-- TASK BRIEF --
Take every line containing "Hcode" from the material and copy it.

-- RAW DATA --
================================

Lemma row_ok_spec (cmp ord : Z -> Z -> bool) (f : Z -> Z) (n : nat) (lo : Z) :
  row_ok cmp ord lo (map f (seqZ lo (Z.of_nat n))) = true ->
  forall v, lo <= v < lo + Z.of_nat n ->
    cmp v (f v) = true
    /\ (v + 1 < lo + Z.of_nat n -> ord (f v) (f (v + 1)) = true).
Proof.
  revert lo. induction n as [|n IH]; intros lo Hrow v Hv; [lia|].
  rewrite Nat2Z.inj_succ, seqZ_cons in Hrow by lia.
  replace (Z.pred (Z.succ (Z.of_nat n))) with (Z.of_nat n) in Hrow by lia.
  cbn [map row_ok] in Hrow.
  apply andb_true_iff in Hrow as [[Hcmp Hord]%andb_true_iff Hrest].
  replace (Z.succ lo) with (lo + 1) in * by lia.
  destruct (decide (v = lo)) as [->|Hne].
  - split; [done|]. intros Hlt. destruct n as [|n]; [lia|].
    rewrite Nat2Z.inj_succ, seqZ_cons in Hord by lia. by cbn in Hord.
  - destruct (IH (lo + 1) Hrest v) as [H1 H2]; [lia|]. split; [done|].
    intros Hlt. apply H2. lia.
Qed.

Lemma steps_monotone (R : Z -> Z -> Prop) `{!Reflexive R} `{!Transitive R}
    (f : Z -> Z) (lo hi : Z) :
  (forall v, lo <= v -> v + 1 <= hi -> R (f v) (f (v + 1))) ->
  forall x y, lo <= x -> x <= y -> y <= hi -> R (f x) (f y).
Proof.
  intros Hstep x y Hlo Hxy Hhi.
  replace y with (x + Z.of_nat (Z.to_nat (y - x))) in * by lia.
  induction (Z.to_nat (y - x)) as [|k IH]; [by rewrite Z.add_0_r|].
  rewrite Nat2Z.inj_succ in *.
  replace (x + Z.succ (Z.of_nat k)) with (x + Z.of_nat k + 1) in * by lia.
  etrans; [apply IH; lia|]. apply Hstep; lia.
Qed.
Lemma zero_target_retires_within_24_frames_witness :
  Forall (fun c' => key c' <> chunkKey 3 0 0)
         (chunks (framesWithEvents sqrt_exact (replicate 24 []) mounted)).
Proof.
  apply Forall_forall.
  refine (zero_target_retires_within_24_frames sqrt_exact
            {| key := chunkKey 3 0 0; cx := 3; cy := 0; cz := 0; visibility := 0 |}
            (replicate 24 []) mounted (reachable_mounted _) _ _ _ _).
  - reflexivity.
  - apply Forall_replicate. constructor.
  - apply zeroTargetAlong_at_rest.
    + vm_compute. repeat split.
    + vm_compute. reflexivity.
  - rewrite length_replicate. lia.
Defined.
(** X27. The mount effect seeds the active set with all 343 offsets of
    the cube around chunk (0,0,0), none retired, each keyed by its
    coordinates and with the target visibility for a camera at the origin
    as its visibility, not eased; the chunk (0,0,0) itself starts at 1. *)
Theorem initial_chunks_are_targets_at_origin :
  length initialChunks = 343%nat
  /\ NoDup (key <$> initialChunks)
  /\ Forall (fun c =>
               key c = chunkKey (cx c) (cy c) (cz c)
               /\ (Z.abs (cx c) <= 3 /\ Z.abs (cy c) <= 3 /\ Z.abs (cz c) <= 3)%Z
               /\ visibility c == chunkTarget origin c
               /\ ((cx c, cy c, cz c) = (0, 0, 0)%Z -> visibility c == 1))
            initialChunks.
Proof.
  split; [vm_compute; reflexivity|]. split; [apply (keys_distinct mounted mounted_invariant)|].
  apply Forall_forall. intros c Hc.
  apply elem_of_initialChunks in Hc as (o & Ho & ->). cbn [key cx cy cz visibility].
  pose proof Ho as Ho'. apply elem_of_CHUNK_OFFSETS in Ho' as (Hx & Hy & Hz & Hd).
  split; [reflexivity|]. split; [lia|].
  assert (Qmin (gridTargetOf o) (depthTargetOf (Qabs ((inject_Z (dz o) + 0.5) * CHUNK_SIZE)))
          == chunkTarget origin
               {| key := chunkKey (dx o) (dy o) (dz o); cx := dx o; cy := dy o; cz := dz o;
                  visibility :=
                    Qmin (gridTargetOf o)
                         (depthTargetOf (Qabs ((inject_Z (dz o) + 0.5) * CHUNK_SIZE))) |})
    as Htarget.
  { unfold chunkTarget, offsetTo.
    change (cameraChunk origin) with (0, 0, 0)%Z. cbn [cx cy cz z origin].
    rewrite !Z.sub_0_r.
    assert ({| dx := dx o; dy := dy o; dz := dz o;
               dist := chebyshev (dx o) (dy o) (dz o) |} = o) as ->
      by (destruct o; cbn in *; by subst).
    assert (depthTargetOf (Qabs ((inject_Z (dz o) + 0.5) * CHUNK_SIZE))
            == depthTargetOf (Qabs ((inject_Z (dz o) + 0.5) * CHUNK_SIZE - 0))) as ->.
    { apply depthTargetOf_compat, Qabs_wd. ring. }
    reflexivity. }
  split; [exact Htarget|].
  intros [= H0x H0y H0z].
  assert (o = {| dx := 0; dy := 0; dz := 0; dist := 0 |}) as ->
    by (destruct o; cbn in *; subst; reflexivity).
  vm_compute. reflexivity.
Qed.
(** ** The FPS readout *)

Lemma fpsReports_cons (now : Q) (nows : list Q) (c : FpsCounter) :
  fpsReports (now :: nows) c
  = (useFrame_fps now c).1 :: fpsReports nows (useFrame_fps now c).2.
Proof. reflexivity. Qed.
Lemma process_rows_counted rows conv i todo :
  counted (Extractor.process_rows sha256 rows conv i todo).
Proof.
  revert i. induction todo as [|entry rest IH]; intros i; [apply counted_ret|].
  cbn [Extractor.process_rows].
  destruct (negb (is_str (e_role entry) "assistant")); [apply IH|].
  apply (counted_seq _ _
           (store_code_blocks_counted conv (Some (e_id entry))
              (Ok (Extractor.stored_context rows i))
              (Extractor.extractCodeBlocks (e_content entry)))
           (IH (S i))).
Qed.

Variable order_by_entry_index : list entry_row -> list entry_row.

(** What a run of extraction reports.  The counters of a successful run are
    the numbers of [tool_call], [tool_result] and [code_block] rows the run
    appended, and it appended no other row; the stored-entries path reports
    its [code_block] rows and stores no other; a run that reports a failure
    stored nothing. *)
Theorem extraction_report (fs : filesystem) (filePath : string) (conv : nat)
    (st : store) :
  let reports (run : res Extractor.extract_result * store) :=
    exists rows,
      artifacts (snd run) = (artifacts st ++ rows)%list
      /\ match fst run with
         | Ok (Extractor.ExtractDone r) =>
             Extractor.toolCalls r = count_type "tool_call" rows
             /\ Extractor.toolResults r = count_type "tool_result" rows
             /\ Extractor.codeBlocks r = count_type "code_block" rows
             /\ Extractor.jsonObjects r = 0
             /\ length rows
                = Extractor.toolCalls r + Extractor.toolResults r
                  + Extractor.codeBlocks r
         | Ok (Extractor.ExtractEntriesDone codeBlocks jsonObjects _) =>
             codeBlocks = length rows
             /\ codeBlocks = count_type "code_block" rows
             /\ jsonObjects = 0
         | Ok (Extractor.ExtractFailure _) => rows = []
         | Throw => True
         end in
  reports (Extractor.processJSONLFile JSON_parse sha256 fs filePath conv st)
  /\ reports (Extractor.processConversationEntries JSON_parse sha256
                order_by_entry_index fs conv st).
Proof.
  cbn zeta.
  assert (Hfile : forall path,
             exists rows,
               artifacts (snd (Extractor.processJSONLFile JSON_parse sha256 fs
                                 path conv st))
               = (artifacts st ++ rows)%list
               /\ match fst (Extractor.processJSONLFile JSON_parse sha256 fs
                               path conv st) with
                  | Ok (Extractor.ExtractDone r) =>
                      Extractor.toolCalls r = count_type "tool_call" rows
                      /\ Extractor.toolResults r = count_type "tool_result" rows
                      /\ Extractor.codeBlocks r = count_type "code_block" rows
                      /\ Extractor.jsonObjects r = 0
                      /\ length rows
                         = Extractor.toolCalls r + Extractor.toolResults r
                           + Extractor.codeBlocks r
                  | Ok (Extractor.ExtractEntriesDone codeBlocks jsonObjects _) =>
                      codeBlocks = length rows
                      /\ codeBlocks = count_type "code_block" rows
                      /\ jsonObjects = 0
                  | Ok (Extractor.ExtractFailure _) => rows = []
                  | Throw => True
                  end).
  { intros path. unfold Extractor.processJSONLFile.
    destruct (fs path) as [file|];
      [|exists []; cbn; rewrite app_nil_r; split; reflexivity].
    set (entries := Extractor.decode_lines JSON_parse (nonblank_lines file)).
    set (calls := Extractor.collect_tool_calls JSON_parse (nonblank_lines file)).
    destruct (counted_seq _ _
                (process_tool_calls_counted entries conv calls)
                (process_entries_counted entries conv 0 entries)
                Extractor.no_counts st) as (rows & E & C).
    unfold bind in *.
    destruct (Extractor.process_tool_calls _ _ _ _ _ st) as [[r1|] st1];
      [|exists rows; auto].
    destruct (Extractor.process_entries _ _ _ _ _ r1 st1) as [[r2|] st2];
      [|exists rows; auto].
    exists rows. split; [exact E|]. cbn [fst snd] in *.
    destruct C as (C1 & C2 & C3 & C4 & _ & C6). cbn in C1, C2, C3, C4.
    repeat split; auto. lia. }
  split; [apply Hfile|].
  rewrite processConversationEntries_unfold.
  destruct (Queries.getConversation conv st) as [conversation|];
    [|exists []; cbn; rewrite app_nil_r; split; reflexivity].
  destruct (reads_file fs conversation); [apply Hfile|].
  set (rows := entries_of order_by_entry_index conv st).
  destruct (process_rows_counted rows conv 0 rows Extractor.no_counts st)
    as (added & E & C).
  destruct (process_rows_types sha256 rows conv 0 rows Extractor.no_counts st)
    as ((added' & E' & Hcode) & _).
  rewrite E in E'. apply app_inv_head in E'. subst added'.
  unfold bind.
  destruct (Extractor.process_rows _ _ _ _ _ _ st) as [[r1|] st1];
    [|exists added; auto].
  exists added. split; [exact E|]. cbn [fst snd] in *.
  destruct C as (_ & _ & C3 & C4 & _ & _). cbn in C3, C4.
  assert (Hall : count_type "code_block" added = length added).
  { clear -Hcode. induction Hcode as [|row rows Hrow _ IH]; [reflexivity|].
    unfold count_type in *. cbn. unfold code_row in Hrow. rewrite Hrow.
    cbn. now rewrite IH. }
  repeat split; auto; lia.
Qed.

End Counted.

(** ** An invocation is extracted once *)

Section ExtractedOnce.

Variable sha256 : string -> string.

Lemma process_tool_call_stored entries conv toolId call r st r1 :
  fst (Extractor.process_tool_call sha256 entries conv toolId call r st) = Ok r1 ->
  has_artifact
    (snd (Extractor.process_tool_call sha256 entries conv toolId call r st))
    conv (Extractor.tool_call_hash sha256 toolId call) = true.
Proof.
  unfold Extractor.process_tool_call. rewrite bind_artifactExists.
  destruct (has_artifact st conv _) eqn:Hhas; [intros _; exact Hhas|].
  destruct (Extractor.error_type_of _ call) as [et|];
    [rewrite bind_lift_ok|rewrite bind_lift_throw; discriminate].
  destruct (Extractor.getPromptContext entries _) as [ctx|];
    [rewrite bind_lift_ok|rewrite bind_lift_throw; discriminate].
  set (a := Extractor.tool_call_artifact sha256 conv toolId call et ctx).
  destruct (storeArtifact_appends a st) as [E1 A1].
  rewrite (bind_ok _ _ _ _ _ E1).
  pose proof (has_artifact_stored a st) as Hkey.
  set (st1 := snd (Extractor.storeArtifact a st)) in *.
  change (has_artifact st1 conv (Extractor.tool_call_hash sha256 toolId call)
          = true) in Hkey.
  intros _.
  destruct (truthy (Extractor.result call)); [|exact Hkey].
  rewrite bind_artifactExists.
  destruct (has_artifact st1 conv (Extractor.tool_result_hash _ _ _));
    cbn [negb]; [exact Hkey|].
  rewrite bind_lift_ok.
  set (b := Extractor.tool_result_artifact sha256 conv toolId call et).
  destruct (storeArtifact_appends b st1) as [E2 A2].
  rewrite (bind_ok _ _ _ _ _ E2). cbn [snd ret].
  eapply has_artifact_extends; [apply extends_stored|exact Hkey].
Qed.

(** An invocation is extracted once.  Once a turn of the loop over the
    invocations has returned for an id and an input, every later turn for
    the same id and input is skipped and stores nothing, whatever result the
    invocation holds by then: an invocation first extracted without its
    result keeps the outcome it was stored with, and its result is never
    stored. *)
Theorem tool_call_extracted_once (entries entries' : list value) (conv : nat)
    (toolId : value) (call call' : Extractor.tool_call)
    (r r1 r' : Extractor.extract_counts) (st : store) :
  fst (Extractor.process_tool_call sha256 entries conv toolId call r st) = Ok r1 ->
  Extractor.input call' = Extractor.input call ->
  let st1 :=
    snd (Extractor.process_tool_call sha256 entries conv toolId call r st) in
  Extractor.process_tool_call sha256 entries' conv toolId call' r' st1
  = (Ok (Extractor.bump_skipped r'), st1).
Proof.
  intros Hrun Hinput st1.
  pose proof (process_tool_call_stored _ _ _ _ _ _ _ Hrun) as Hkey.
  fold st1 in Hkey.
  unfold Extractor.process_tool_call at 1. rewrite bind_artifactExists.
  assert (Hhash : Extractor.tool_call_hash sha256 toolId call'
                  = Extractor.tool_call_hash sha256 toolId call)
    by (unfold Extractor.tool_call_hash; now rewrite Hinput).
  now rewrite Hhash, Hkey.
Qed.

End ExtractedOnce.

(** ** The queries over the artifacts *)

(** An artifact row as extraction stores it: of one of the three types, and
    a [code_block] has no outcome. *)
Definition row_ok (row : artifact_row) : Prop :=
  a_artifact_type row = "tool_call" \/ a_artifact_type row = "tool_result"
  \/ (a_artifact_type row = "code_block" /\ a_outcome row = None).

Lemma count_of_type_cons ty row rows :
  Queries.count_of_type ty (row :: rows)
  = (if String.eqb (a_artifact_type row) ty then 1 else 0)
    + Queries.count_of_type ty rows.
Proof.
  unfold Queries.count_of_type. cbn [List.filter].
  now destruct (String.eqb _ ty).
Qed.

================================

-- TASK SOLUTION --
    as ((added' & E' & Hcode) & _).
  { clear -Hcode. induction Hcode as [|row rows Hrow _ IH]; [reflexivity|].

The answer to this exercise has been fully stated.